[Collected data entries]

----

(* ===== verification/Html.v ===== *)
(** * Html: the markup [displayNews] writes (lines 266-299)

    [Render] keeps a card as the values the template interpolates; this
    file writes the two template literals of [displayNews] out as strings,
    character for character (their line breaks and indentation included):
    the "no results" placeholder assigned to [newsGrid.innerHTML] (lines
    270-275) and the card template assigned to [articleEl.innerHTML] (lines
    283-295).  A template literal is the concatenation ([cat]) of its text
    pieces and of its [${...}] values, converted with no escaping.  The
    date [new Date(article.publishedAt).toLocaleDateString()] depends on
    the viewer's locale: it is the Section variable [toLocaleDateString].

    [escape_html] is the reference a renderer that escapes its feed would
    apply to each value ([&], [<], [>] and the double quote as entities);
    the theorems compare the script's markup with the escaped one: they
    agree exactly on feeds without markup characters, and every [<] of a
    feed value opens markup in the script's card. *)

From S2P Require Import Prelude Articles Render.
Open Scope string_scope.
Open Scope list_scope.
Open Scope news_scope.

Module Html.
Import Articles Render.

(** ** Strings of the templates *)

(** The concatenation of the pieces of a template literal. *)
Fixpoint cat (l : list string) : string :=
  match l with
  | [] => EmptyString
  | s :: l' => s +:+ cat l'
  end.

Definition nl : string := String "010"%char EmptyString.
Definition dq : string := String "034"%char EmptyString.

(** [n] spaces of indentation. *)
Fixpoint sp (n : nat) : string :=
  match n with 0 => EmptyString | S n' => String " "%char (sp n') end.

(** Lines 270-275, the placeholder written when there is nothing to show. *)
Definition no_results_html : string :=
  cat [nl;
       sp 12; "<div class="; dq; "error-message"; dq; " style="; dq; "grid-column: 1 / -1;"; dq; ">"; nl;
       sp 16; "<i class="; dq; "fas fa-search"; dq; "></i>"; nl;
       sp 16; "<p>No news articles found. Try a different search term.</p>"; nl;
       sp 12; "</div>"; nl;
       sp 8].

(** Lines 283-295 with the eight values interpolated, in template order:
    [urlToImage], [title] (the [alt]), [category], [title], [description],
    [url], [source.name] and the date. *)
Definition card_template (img alt cat_ h3 p href src date : string) : string :=
  cat [nl;
       sp 12; "<img src="; dq; img; dq; " alt="; dq; alt; dq; " class="; dq; "news-img"; dq; ">"; nl;
       sp 12; "<div class="; dq; "news-content"; dq; ">"; nl;
       sp 16; "<span class="; dq; "category"; dq; ">"; cat_; "</span>"; nl;
       sp 16; "<h3>"; h3; "</h3>"; nl;
       sp 16; "<p>"; p; "</p>"; nl;
       sp 16; "<a href="; dq; href; dq; " target="; dq; "_blank"; dq; " class="; dq; "read-more"; dq;
              ">Read More</a>"; nl;
       sp 16; "<div class="; dq; "news-meta"; dq; ">"; nl;
       sp 20; "<span>"; src; "</span>"; nl;
       sp 20; "<span>"; date; "</span>"; nl;
       sp 16; "</div>"; nl;
       sp 12; "</div>"; nl;
       sp 8].

(** ** Escaping, the reference *)

Definition escape_char (c : ascii) : string :=
  if Ascii.eqb c "&"%char then "&amp;"
  else if Ascii.eqb c "<"%char then "&lt;"
  else if Ascii.eqb c ">"%char then "&gt;"
  else if Ascii.eqb c "034"%char then "&quot;"
  else String c EmptyString.

Fixpoint escape_html (s : string) : string :=
  match s with
  | EmptyString => EmptyString
  | String c s' => escape_char c +:+ escape_html s'
  end.

(** A character markup gives a meaning to. *)
Definition special (c : ascii) : bool :=
  Ascii.eqb c "&"%char || Ascii.eqb c "<"%char || Ascii.eqb c ">"%char || Ascii.eqb c "034"%char.

Definition html_safe (s : string) : bool :=
  forallb (fun c => negb (special c)) (String.list_ascii_of_string s).

(** Occurrences of a character. *)
Fixpoint count_char (x : ascii) (s : string) : nat :=
  match s with
  | EmptyString => 0
  | String c s' => (if Ascii.eqb c x then 1 else 0) + count_char x s'
  end.

(** The extra length escaping adds to a character. *)
Definition escape_extra (c : ascii) : nat :=
  if Ascii.eqb c "&"%char then 4
  else if Ascii.eqb c "<"%char then 3
  else if Ascii.eqb c ">"%char then 3
  else if Ascii.eqb c "034"%char then 5 else 0.

(** The feed values of an article other than the date, all safe. *)
Definition article_fields_safe (a : article) : bool :=
  forallb html_safe [urlToImage a; title a; category a; description a; url a; name (source a)].

Section Cards.
Variable toLocaleDateString : string -> string.

(** The values interpolated into the card of [article], in template order. *)
Definition card_values (a : article) : list string :=
  [urlToImage a; title a; category a; title a; description a; url a; name (source a);
   toLocaleDateString (publishedAt a)].

(** [articleEl.innerHTML] for [article] (lines 283-295). *)
Definition card_inner (a : article) : string :=
  card_template (urlToImage a) (title a) (category a) (title a) (description a) (url a)
                (name (source a)) (toLocaleDateString (publishedAt a)).

(** The same template with every value escaped. *)
Definition escaped_card (a : article) : string :=
  card_template (escape_html (urlToImage a)) (escape_html (title a)) (escape_html (category a))
                (escape_html (title a)) (escape_html (description a)) (escape_html (url a))
                (escape_html (name (source a))) (escape_html (toLocaleDateString (publishedAt a))).

End Cards.

(** ** Lemmas on the strings of the templates *)

Lemma str_length_app (a b : string) : String.length (a +:+ b) = String.length a + String.length b.
Proof. induction a as [|c a IH]; [done|]. rewrite str_app_cons. simpl. by rewrite IH. Qed.

Lemma count_char_app x a b : count_char x (a +:+ b) = count_char x a + count_char x b.
Proof. induction a as [|c a IH]; [done|]. rewrite str_app_cons. simpl. rewrite IH. lia. Qed.

Lemma count_char_cat x l : count_char x (cat l) = sum_list_with (count_char x) l.
Proof. induction l as [|s l IH]; [done|]. simpl. by rewrite count_char_app, IH. Qed.

Lemma length_cat l : String.length (cat l) = sum_list_with String.length l.
Proof. induction l as [|s l IH]; [done|]. simpl. by rewrite str_length_app, IH. Qed.

#[export] Hint Rewrite count_char_app count_char_cat str_length_app length_cat : news_rw.

Lemma escape_html_cons c s : escape_html (String c s) = escape_char c +:+ escape_html s.
Proof. done. Qed.

(** No [<] is left in an escaped value. *)
Lemma count_lt_escape s : count_char "<" (escape_html s) = 0.
Proof.
  induction s as [|c s IH]; [done|].
  rewrite escape_html_cons, count_char_app, IH.
  unfold escape_char. destruct (Ascii.eqb c "&") eqn:E1; [done|].
  destruct (Ascii.eqb c "<") eqn:E2; [done|].
  destruct (Ascii.eqb c ">"); [done|]. destruct (Ascii.eqb c "034"); [done|].
  simpl. by rewrite E2.
Qed.

Lemma length_escape_char c : String.length (escape_char c) = 1 + escape_extra c.
Proof.
  unfold escape_char, escape_extra.
  destruct (Ascii.eqb c "&"); [done|]. destruct (Ascii.eqb c "<"); [done|].
  destruct (Ascii.eqb c ">"); [done|]. by destruct (Ascii.eqb c "034").
Qed.

Lemma escape_extra_0 c : escape_extra c = 0 <-> special c = false.
Proof.
  unfold escape_extra, special.
  destruct (Ascii.eqb c "&"); [done|]. destruct (Ascii.eqb c "<"); [done|].
  destruct (Ascii.eqb c ">"); [done|]. by destruct (Ascii.eqb c "034").
Qed.

Lemma escape_char_plain c : special c = false -> escape_char c = String c EmptyString.
Proof.
  unfold special, escape_char.
  destruct (Ascii.eqb c "&"); [done|]. destruct (Ascii.eqb c "<"); [done|].
  destruct (Ascii.eqb c ">"); [done|]. by destruct (Ascii.eqb c "034").
Qed.

(** Escaping lengthens a value by exactly the extra length of its markup
    characters, so it leaves the length unchanged only on safe values. *)
Lemma length_escape s :
  String.length (escape_html s) =
    String.length s + sum_list_with escape_extra (String.list_ascii_of_string s).
Proof.
  induction s as [|c s IH]; [done|].
  rewrite escape_html_cons, str_length_app, length_escape_char, IH. simpl. lia.
Qed.

Lemma html_safe_cons c s : html_safe (String c s) = negb (special c) && html_safe s.
Proof. done. Qed.

Lemma escape_extra_sum_0 s :
  sum_list_with escape_extra (String.list_ascii_of_string s) = 0 <-> html_safe s = true.
Proof.
  induction s as [|c s IH]; [done|]. rewrite html_safe_cons. simpl.
  rewrite andb_true_iff, negb_true_iff, <- escape_extra_0, <- IH. lia.
Qed.

Lemma escape_html_safe s : html_safe s = true -> escape_html s = s.
Proof.
  induction s as [|c s IH]; [done|]. rewrite html_safe_cons, andb_true_iff, negb_true_iff.
  intros [Hc Hs]. rewrite escape_html_cons, escape_char_plain, IH by done. done.
Qed.

Lemma escape_html_safe_iff s : escape_html s = s <-> html_safe s = true.
Proof.
  split; [|apply escape_html_safe]. intros Heq.
  apply escape_extra_sum_0. pose proof (length_escape s) as Hl. rewrite Heq in Hl. lia.
Qed.

(** ** Lemmas on the card template *)

Lemma card_template_count_lt img alt c h3 p href src date :
  count_char "<" (card_template img alt c h3 p href src date) =
    17 + sum_list_with (count_char "<") [img; alt; c; h3; p; href; src; date].
Proof. unfold card_template. rewrite count_char_cat. simpl. lia. Qed.

Lemma card_template_length img alt c h3 p href src date :
  String.length (card_template img alt c h3 p href src date) =
    419 + sum_list_with String.length [img; alt; c; h3; p; href; src; date].
Proof. unfold card_template. rewrite !length_cat. simpl. lia. Qed.

Section CardLemmas.
Variable fmt : string -> string.

Lemma card_values_safe a :
  Forall (fun v => html_safe v = true) (card_values fmt a) <->
  article_fields_safe a = true /\ html_safe (fmt (publishedAt a)) = true.
Proof.
  unfold card_values, article_fields_safe. simpl. rewrite !Forall_cons, !andb_true_iff.
  split; [intros (?&?&?&?&?&?&?&?&_); tauto|].
  intros [(?&?&?&?&?&?&_) ?]. split_and!; auto.
Qed.

Lemma card_inner_count_lt a :
  count_char "<" (card_inner fmt a) = 17 + sum_list_with (count_char "<") (card_values fmt a).
Proof. unfold card_inner, card_values. by rewrite card_template_count_lt. Qed.

Lemma escaped_card_count_lt a : count_char "<" (escaped_card fmt a) = 17.
Proof. unfold escaped_card. rewrite card_template_count_lt. simpl. rewrite !count_lt_escape. done. Qed.

Lemma card_inner_escaped_safe a :
  Forall (fun v => html_safe v = true) (card_values fmt a) -> card_inner fmt a = escaped_card fmt a.
Proof.
  unfold card_values, card_inner, escaped_card.
  rewrite !Forall_cons. intros (?&?&?&?&?&?&?&?&_).
  by rewrite !escape_html_safe.
Qed.

Lemma card_inner_escaped_eq a :
  card_inner fmt a = escaped_card fmt a -> Forall (fun v => html_safe v = true) (card_values fmt a).
Proof.
  intros Heq%(f_equal String.length). unfold card_inner, escaped_card in Heq.
  rewrite !card_template_length in Heq. simpl in Heq. rewrite !length_escape in Heq.
  unfold card_values. repeat constructor; apply escape_extra_sum_0; lia.
Qed.
End CardLemmas.

(** ** Properties of the markup *)

(** C32: the feed's values are interpolated into the card unescaped: the
    card of an article holds the 17 [<] of the template plus every [<] of
    the eight interpolated values (the title's counted twice, as [alt] and
    as [<h3>]), so each [<] of the feed opens markup, whereas the escaped
    reference holds exactly the template's 17 whatever the feed. *)
Theorem card_markup_injection (fmt : string -> string) (a : article) :
  count_char "<" (card_inner fmt a) = 17 + sum_list_with (count_char "<") (card_values fmt a) /\
  count_char "<" (escaped_card fmt a) = 17 /\
  count_char "<" (card_inner fmt a) >= 17 + 2 * count_char "<" (title a).
Proof.
  rewrite card_inner_count_lt, escaped_card_count_lt. split_and!; [done|done|].
  unfold card_values. simpl. lia.
Qed.

(** C33: the script's card is the escaping renderer's card exactly when
    none of the article's values (nor its formatted date) holds [&], [<],
    [>] or a double quote. *)
Theorem card_escape_equiv (fmt : string -> string) (a : article) :
  card_inner fmt a = escaped_card fmt a <->
  article_fields_safe a = true /\ html_safe (fmt (publishedAt a)) = true.
Proof.
  rewrite <- card_values_safe.
  split; [apply card_inner_escaped_eq|apply card_inner_escaped_safe].
Qed.

(** ** A concrete article *)

(** The date as the en-US locale writes an ISO timestamp read in UTC:
    month/day/year, without leading zeros. *)
Definition drop_zero (s : string) : string :=
  match s with String "0"%char r => r | _ => s end.

Definition en_us_date (iso : string) : string :=
  drop_zero (String.substring 5 2 iso) +:+ "/" +:+ drop_zero (String.substring 8 2 iso) +:+ "/" +:+
  String.substring 0 4 iso.

(** The finding at a concrete article: a title carrying an [<img onerror>]
    adds two elements to its card (in [alt] and in [<h3>]). *)
Definition injected_article : article :=
  mk "<img src=x onerror=alert(1)>" "Breaking" "x.jpg" "2023-07-15T08:30:00Z" "Feed" "#" "general".

Example injected_card_markup :
  count_char "<" (card_inner en_us_date injected_article) = 19 /\
  count_char "<" (escaped_card en_us_date injected_article) = 17.
Proof. split; vm_compute; reflexivity. Qed.

End Html.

----

### The problem
Look above for the line with "rewrite !card_template_length in" and the line with "rewrite <- card_values_safe.", and reproduce exactly those two lines plus every line between, nothing more.

### Written answer
  rewrite !card_template_length in Heq. simpl in Heq. rewrite !length_escape in Heq.
  unfold card_values. repeat constructor; apply escape_extra_sum_0; lia.
Qed.
End CardLemmas.

(** ** Properties of the markup *)

(** C32: the feed's values are interpolated into the card unescaped: the
    card of an article holds the 17 [<] of the template plus every [<] of
    the eight interpolated values (the title's counted twice, as [alt] and
    as [<h3>]), so each [<] of the feed opens markup, whereas the escaped
    reference holds exactly the template's 17 whatever the feed. *)
Theorem card_markup_injection (fmt : string -> string) (a : article) :
  count_char "<" (card_inner fmt a) = 17 + sum_list_with (count_char "<") (card_values fmt a) /\
  count_char "<" (escaped_card fmt a) = 17 /\
  count_char "<" (card_inner fmt a) >= 17 + 2 * count_char "<" (title a).
Proof.
  rewrite card_inner_count_lt, escaped_card_count_lt. split_and!; [done|done|].
  unfold card_values. simpl. lia.
Qed.

(** C33: the script's card is the escaping renderer's card exactly when
    none of the article's values (nor its formatted date) holds [&], [<],
    [>] or a double quote. *)
Theorem card_escape_equiv (fmt : string -> string) (a : article) :
  card_inner fmt a = escaped_card fmt a <->
  article_fields_safe a = true /\ html_safe (fmt (publishedAt a)) = true.
Proof.
  rewrite <- card_values_safe.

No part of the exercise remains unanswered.